Jefferies Sees Nvidia Weakness as a Buying Opportunity; Daiwa Cuts to Neutral


By Senad Karaahmetovic 

Nvidia (NASDAQ:NVDA) shares closed 7.7% lower on Thursday to mark the first daily close below the $140 mark for the first time since April 2021.

Shares dropped on the chipmaker’s warning that its Q3 revenue guidance may suffer a $400 million negative impact from the U.S. bank on exports of top AI chips to China.

The warning prompted a Daiwa analyst to downgrade Nvidia shares to Neutral from Outperform with a $133 per share price target.

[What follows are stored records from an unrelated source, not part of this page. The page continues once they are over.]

(* ===== verification/TrieKeys.v ===== *)
(** * Keys of the trie

    [trie/encoding.go]: keys as bytes, as nibbles with a terminator, and in the
    compact form of stored nodes, with the conversion that works in place. *)

From S2P Require Import Prelude Bytes.

Local Open Scope Z_scope.

Definition hasTerm (s : list Z) : bool := match last s with Some x => bool_decide (x = 16) | None => false end.

(** [nibbles[ni]<<4 | nibbles[ni+1]] on bytes. *)
Definition joinNibbles (a b : Z) : Z := Z.lor (u8 (Z.shiftl a 4)) b.

(** [decodeNibbles], with the bytes it writes as the answer; the second nibble of
    a pair may be missing. *)
Fixpoint decodeNibbles (nibbles : list Z) : outcome (list Z) :=
  match nibbles with
  | [] => Done []
  | [_] => Panic
  | a :: b :: nibbles => bytes ← decodeNibbles nibbles; Done (joinNibbles a b :: bytes)
  end.

Definition dropTerm (hex : list Z) : list Z := if hasTerm hex then take (length hex - 1) hex else hex.

Definition hexToCompact (hex : list Z) : outcome (list Z) :=
  let buf0 := if hasTerm hex then Z.shiftl 1 5 else 0 in
  let hex := dropTerm hex in
  if decide (length hex `mod` 2 = 1)%nat
  then first ← index hex 0; bytes ← decodeNibbles (drop 1 hex); Done (Z.lor (Z.lor buf0 (Z.shiftl 1 4)) first :: bytes)
  else bytes ← decodeNibbles hex; Done (buf0 :: bytes).

(** The loop of [hexToCompactInPlace]. *)
Fixpoint compactLoop (fuel : nat) (hex : list Z) (hexLen ni bi : Z) : outcome (list Z) :=
  match fuel with
  | O => Stuck
  | S fuel =>
      if decide (ni < hexLen)
      then a ← index hex ni; b ← index hex (ni + 1); hex ← store hex bi (joinNibbles a b); compactLoop fuel hex hexLen (ni + 2) (bi + 1)
      else Done hex
  end.

Definition hexToCompactInPlace (hex : list Z) : outcome (list Z) :=
  let firstByte := if hasTerm hex then Z.shiftl 1 5 else 0 in
  let hexLen := if hasTerm hex then Z.of_nat (length hex) - 1 else Z.of_nat (length hex) in
  '(firstByte, ni) ← (if decide (hexLen `mod` 2 = 1)
                      then first ← index hex 0; Done (Z.lor (Z.lor firstByte (Z.shiftl 1 4)) first, 1)
                      else Done (firstByte, 0));
  hex ← compactLoop (S (length hex)) hex hexLen ni 1;
  hex ← store hex 0 firstByte;
  subslice hex 0 (hexLen `div` 2 + 1).

Definition keybytesToHex (str : list Z) : list Z := concat ((fun b => [b `div` 16; b `mod` 16]) <$> str) ++ [16].

Definition compactToHex (compact : list Z) : outcome (list Z) :=
  match compact with
  | [] => Done compact
  | _ =>
      let base := keybytesToHex compact in
      base0 ← index base 0;
      let base := if decide (base0 < 2) then take (length base - 1) base else base in
      subslice base (2 - Z.land base0 1) (Z.of_nat (length base))
  end.

Definition hexToKeybytes (hex : list Z) : outcome (list Z) :=
  let hex := dropTerm hex in
  if decide (length hex `mod` 2 <> 0)%nat then Panic else decodeNibbles hex.

Fixpoint prefixLen (a b : list Z) : nat :=
  match a, b with
  | x :: a, y :: b => if decide (x = y) then S (prefixLen a b) else 0
  | _, _ => 0
  end.

(** ** Nibbles *)

Definition nibble (x : Z) : Prop := 0 <= x < 16.

(** A key as the trie uses it: nibbles and the terminator. *)
Definition hexKey (k : list Z) : Prop := exists ns, Forall nibble ns /\ k = ns ++ [16].

Lemma hasTerm_app ns : hasTerm (ns ++ [16]) = true.
Proof. unfold hasTerm. rewrite last_snoc. done. Qed.

Lemma hasTerm_nibbles ns : Forall nibble ns -> hasTerm ns = false.
Proof.
  intros Hn. unfold hasTerm. destruct (last ns) as [x|] eqn:Hl; [|done]. apply last_Some_elem_of in Hl.
  rewrite Forall_forall in Hn. specialize (Hn x Hl) as [_ Hx]. apply bool_decide_eq_false_2. intros ->. lia.
Qed.

Lemma dropTerm_app ns : dropTerm (ns ++ [16]) = ns.
Proof. unfold dropTerm. rewrite hasTerm_app, length_app. simpl. rewrite Nat.add_sub. apply take_app_length. Qed.

Lemma dropTerm_nibbles ns : Forall nibble ns -> dropTerm ns = ns.
Proof. intros Hn. unfold dropTerm. by rewrite hasTerm_nibbles. Qed.

Lemma joinNibbles_eq a b : nibble a -> nibble b -> joinNibbles a b = 16 * a + b.
Proof.
  intros Ha Hb. unfold nibble in *. unfold joinNibbles, u8. rewrite Z.shiftl_mul_pow2 by lia. rewrite wrap_small by lia. change (2 ^ 4) with 16.
  pose proof (Z.add_lor_land (a * 16) b) as Hor. assert (Z.land (a * 16) b = 0); [|lia]. clear Hor. apply Z.bits_inj'. intros n Hn. rewrite Z.land_spec, Z.bits_0.
  change (a * 16) with (a * 2 ^ 4). rewrite Z.mul_pow2_bits by lia. destruct (decide (n < 4)).
  - by rewrite Z.testbit_neg_r by lia.
  - replace (Z.testbit b n) with false by (symmetry; apply Z.bits_above_log2; [lia|]; destruct (decide (b = 0)) as [->|]; [simpl; lia|];
      apply Z.log2_lt_pow2; [lia|]; apply (Z.lt_le_trans _ (2 ^ 4)); [lia|]; apply Z.pow_le_mono_r; lia). by rewrite andb_false_r.
Qed.

Lemma joinNibbles_split b : byte_ok b -> joinNibbles (b `div` 16) (b `mod` 16) = b.
Proof.
  intros Hb. unfold byte_ok in Hb. rewrite joinNibbles_eq; unfold nibble.
  - pose proof (Z.div_mod b 16). lia.
  - split; [apply Z.div_pos; lia|apply Z.div_lt_upper_bound; lia].
  - apply Z.mod_pos_bound. lia.
Qed.

Definition splitByte (b : Z) : list Z := [b `div` 16; b `mod` 16].

Lemma splitByte_join a b : nibble a -> nibble b -> splitByte (joinNibbles a b) = [a; b].
Proof.
  intros Ha Hb. rewrite joinNibbles_eq by done. unfold nibble in *. unfold splitByte.
  f_equal; [|f_equal]; symmetry; [apply (Z.div_unique _ 16 a b)|apply (Z.mod_unique _ 16 a b)]; lia.
Qed.

(** Pairs of nibbles are bytes. *)
Lemma decodeNibbles_even n ns : length ns = (2 * n)%nat -> Forall nibble ns ->
  exists bs, decodeNibbles ns = Done bs /\ length bs = n /\ bytes_ok bs /\ concat (splitByte <$> bs) = ns.
Proof.
  revert ns. induction n as [|n IH]; intros ns Hl Hn; [destruct ns; [|done]; exists []; repeat split; constructor|].
  destruct ns as [|a [|b ns]]; [done|simpl in Hl; lia|]. apply Forall_cons in Hn as [Ha [Hb Hn]%Forall_cons].
  destruct (IH ns) as (bs & Hd & Hlb & Hok & Hc); [simpl in Hl; lia|done|]. exists (joinNibbles a b :: bs). cbn [decodeNibbles]. rewrite Hd.
  split; [done|]. split; [simpl; lia|]. split.
  - constructor; [|done]. rewrite joinNibbles_eq by done. unfold nibble, byte_ok in *. lia.
  - rewrite fmap_cons. cbn [concat]. rewrite Hc, splitByte_join by done. done.
Qed.

Lemma length_splitBytes bs : length (concat (splitByte <$> bs)) = (2 * length bs)%nat.
Proof. induction bs as [|b bs IH]; [done|]. rewrite fmap_cons. cbn [concat]. rewrite length_app, IH. simpl. lia. Qed.

Lemma splitBytes_nibbles bs : bytes_ok bs -> Forall nibble (concat (splitByte <$> bs)).
Proof.
  induction 1 as [|b bs Hb Hbs IH]; [constructor|]. rewrite fmap_cons. cbn [concat]. apply Forall_app. split; [|done]. unfold byte_ok in Hb.
  constructor; [split; [apply Z.div_pos; lia|apply Z.div_lt_upper_bound; lia]|]. constructor; [apply Z.mod_pos_bound; lia|constructor].
Qed.

Lemma decodeNibbles_split bs : bytes_ok bs -> decodeNibbles (concat (splitByte <$> bs)) = Done bs.
Proof.
  induction 1 as [|b bs Hb Hbs IH]; [done|]. rewrite fmap_cons. cbn [concat app splitByte decodeNibbles]. rewrite IH. cbn [mbind outcome_bind].
  by rewrite joinNibbles_split.
Qed.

“There are now just too many uncertainties, especially given high valuation, of how much will the USG restrictions impact business, what is the normalized Gaming growth rate, and will the weak economy hurt DC sales. We suggest investors move to the side while valuation resets, and long term growth visibility emerges,” the analyst said in a client note.

The analyst also questions why the chipmaker “did not have a better understanding of the channel inventory level.”

On the other hand, a Jefferies analyst estimates the China impact at less than $400 million. Hence, he sees yesterday’s sell-off “as an overreaction,” which yields “a particular buying opportunity.”

“We don’t believe China disappears as a datacenter market, as older GPUs don’t require a license, and getting a license for non-military customers appears feasible,” the analyst commented in a note.